It "doesn't work" as you expect to do it. As capitalize applies the capitalize method on item, the receiver, and then returns a new representation of your arr_str
yielding what's inside the block. In other words and as the doc states:
map { |obj| block } → array click to toggle source
map → an_enumerator
Returns a new array with the results of running block once for every
element in enum.
Your arr_str
would be modified if you use a "persistent" method to do so, like the map's brother, Array#map!
, which works slightly different:
map! {|item| block } → ary click to toggle source
map! → Enumerator
Invokes the given block once for each element of self, replacing the element with the value returned by the block.

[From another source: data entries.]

(** * preCICE mesh container and coupling data: a shallow embedding

    This development embeds [src/mesh/Mesh.cpp] and
    [src/cplscheme/CouplingData.hpp] and proves properties of the mesh
    container operations.

    Conventions of the embedding:
    - [double] is IEEE-754 binary64, taken from the kernel's primitive
      floats; an [Eigen::VectorXd] is a [list double];
    - a C++ reference or pointer to an element of one of the mesh's
      containers ([Vertex &], [Edge &], ...) is the position of the element
      in that container;
    - a member function that mutates the mesh is a computation in a small
      state-and-failure monad [M]; a failed [PRECICE_ASSERT], a failed
      [PRECICE_CHECK] and an out-of-range access are distinct outcomes, and
      the state component of a failed run is the state at the point of
      failure. *)

From Stdlib Require Import ZArith List Bool Floats Lia.
From stdpp Require Import base list gmap strings.

Local Open Scope Z_scope.

(** ** Outcomes and the state monad *)

Inductive outcome (A : Type) : Type :=
| Done (a : A)
| AssertionFailed
| FatalError (msg : string)
| UndefinedBehaviour
| OutOfFuel.

Arguments Done {A} a.
Arguments AssertionFailed {A}.
Arguments FatalError {A} msg.
Arguments UndefinedBehaviour {A}.
Arguments OutOfFuel {A}.

Definition M (S A : Type) : Type := S -> outcome A * S.

Definition ret {S A : Type} (a : A) : M S A := fun s => (Done a, s).

Definition bind {S A B : Type} (c : M S A) (k : A -> M S B) : M S B :=
  fun s =>
    match c s with
    | (Done a, s') => k a s'
    | (AssertionFailed, s') => (AssertionFailed, s')
    | (FatalError msg, s') => (FatalError msg, s')
    | (UndefinedBehaviour, s') => (UndefinedBehaviour, s')
    | (OutOfFuel, s') => (OutOfFuel, s')
    end.

Definition get {S : Type} : M S S := fun s => (Done s, s).
Definition put {S : Type} (s : S) : M S unit := fun _ => (Done tt, s).
Definition modify {S : Type} (f : S -> S) : M S unit := fun s => (Done tt, f s).

(** [PRECICE_ASSERT(b)] and [assertion(b)]. *)
Definition PRECICE_ASSERT {S : Type} (b : bool) : M S unit :=
  fun s => if b then (Done tt, s) else (AssertionFailed, s).

(** [PRECICE_CHECK(b, msg)]: logs [msg] and aborts the run when [b] is false. *)
Definition PRECICE_CHECK {S : Type} (b : bool) (msg : string) : M S unit :=
  fun s => if b then (Done tt, s) else (FatalError msg, s).

Definition undefined {S A : Type} : M S A := fun s => (UndefinedBehaviour, s).

Notation "'let!' x ':=' c 'in' k" := (bind c (fun x => k))
  (at level 10, x pattern, c at level 100, k at level 200).
Notation "c ';;;' k" := (bind c (fun _ => k))
  (at level 100, k at level 200, right associativity).

(** A range-based [for] loop whose body runs in the monad. *)
Fixpoint forEach {S A : Type} (l : list A) (body : A -> M S unit) : M S unit :=
  match l with
  | [] => ret tt
  | x :: l' => body x ;;; forEach l' body
  end.

(** Run a computation on one component of a pair state. *)
Definition onSnd {S1 S2 A : Type} (c : M S2 A) : M (S1 * S2) A :=
  fun s =>
    match c (snd s) with
    | (r, s2) => (r, (fst s, s2))
    end.

(** ** Scalars and vectors *)

Definition double : Type := float.
Definition VectorXd : Type := list double.

(** [Eigen::VectorXd::Zero(n)]. *)
Definition VectorXd_Zero (n : nat) : VectorXd := repeat 0%float n.

(** Coefficient-wise [a + b] and [a - b] of Eigen. *)
Definition VectorXd_add (a b : VectorXd) : VectorXd := zip_with PrimFloat.add a b.
Definition VectorXd_sub (a b : VectorXd) : VectorXd := zip_with PrimFloat.sub a b.

(** [std::min(a, b)] is [(b < a) ? b : a] and [std::max(a, b)] is
    [(a < b) ? b : a]. *)
Definition std_min (a b : double) : double := if (b <? a)%float then b else a.
Definition std_max (a b : double) : double := if (a <? b)%float then b else a.

(** ** Mesh value types *)

Definition VertexRef : Type := nat.
Definition EdgeRef : Type := nat.
Definition TriangleRef : Type := nat.
Definition QuadRef : Type := nat.
Definition DataRef : Type := nat.

Record Vertex : Type := mkVertex {
  Vertex_getCoords : VectorXd;
  Vertex_getID : Z;
  Vertex_getGlobalIndex : Z;
  Vertex_isOwner : bool;
  Vertex_isTagged : bool;
  Vertex_getNormal : VectorXd
}.

(** Modelled from the spec: the constructor of [Vertex] (Vertex.hpp is not
    among the sources).  A vertex carries its coordinates, a per-mesh id, a
    global index that is valid only after partitioning, an owner flag, a
    tagged flag set only by the geometric filter, and a normal. *)
Definition Vertex_ctor (coords : VectorXd) (id : Z) : Vertex :=
  {| Vertex_getCoords := coords;
     Vertex_getID := id;
     Vertex_getGlobalIndex := -1;
     Vertex_isOwner := true;
     Vertex_isTagged := false;
     Vertex_getNormal := VectorXd_Zero (length coords) |}.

What your code is doing right now, is spliting the string passed, iterating over each element within the generated and stored result of split, and applying capitalize on those elements, and finally joining them and printing them with puts:
def first_upper(str)
arr_str = str.split # ["this", "is", "a", "test", "sentence"]
arr_str.map do |item|
item.capitalize
end # ["This", "Is", "A", "Test", "Sentence"]
arr_str = arr_str.join(' ') # this is a test sentence
puts arr_str # this is a test sentence
end
first_upper('this is a test sentence')
The most simple and evident approaches are:
A) To store the result of arr_str.map
in a variable to be used within the function after that step.
B) To use map! and this way modify arr_str and "persists" what's being done within that block.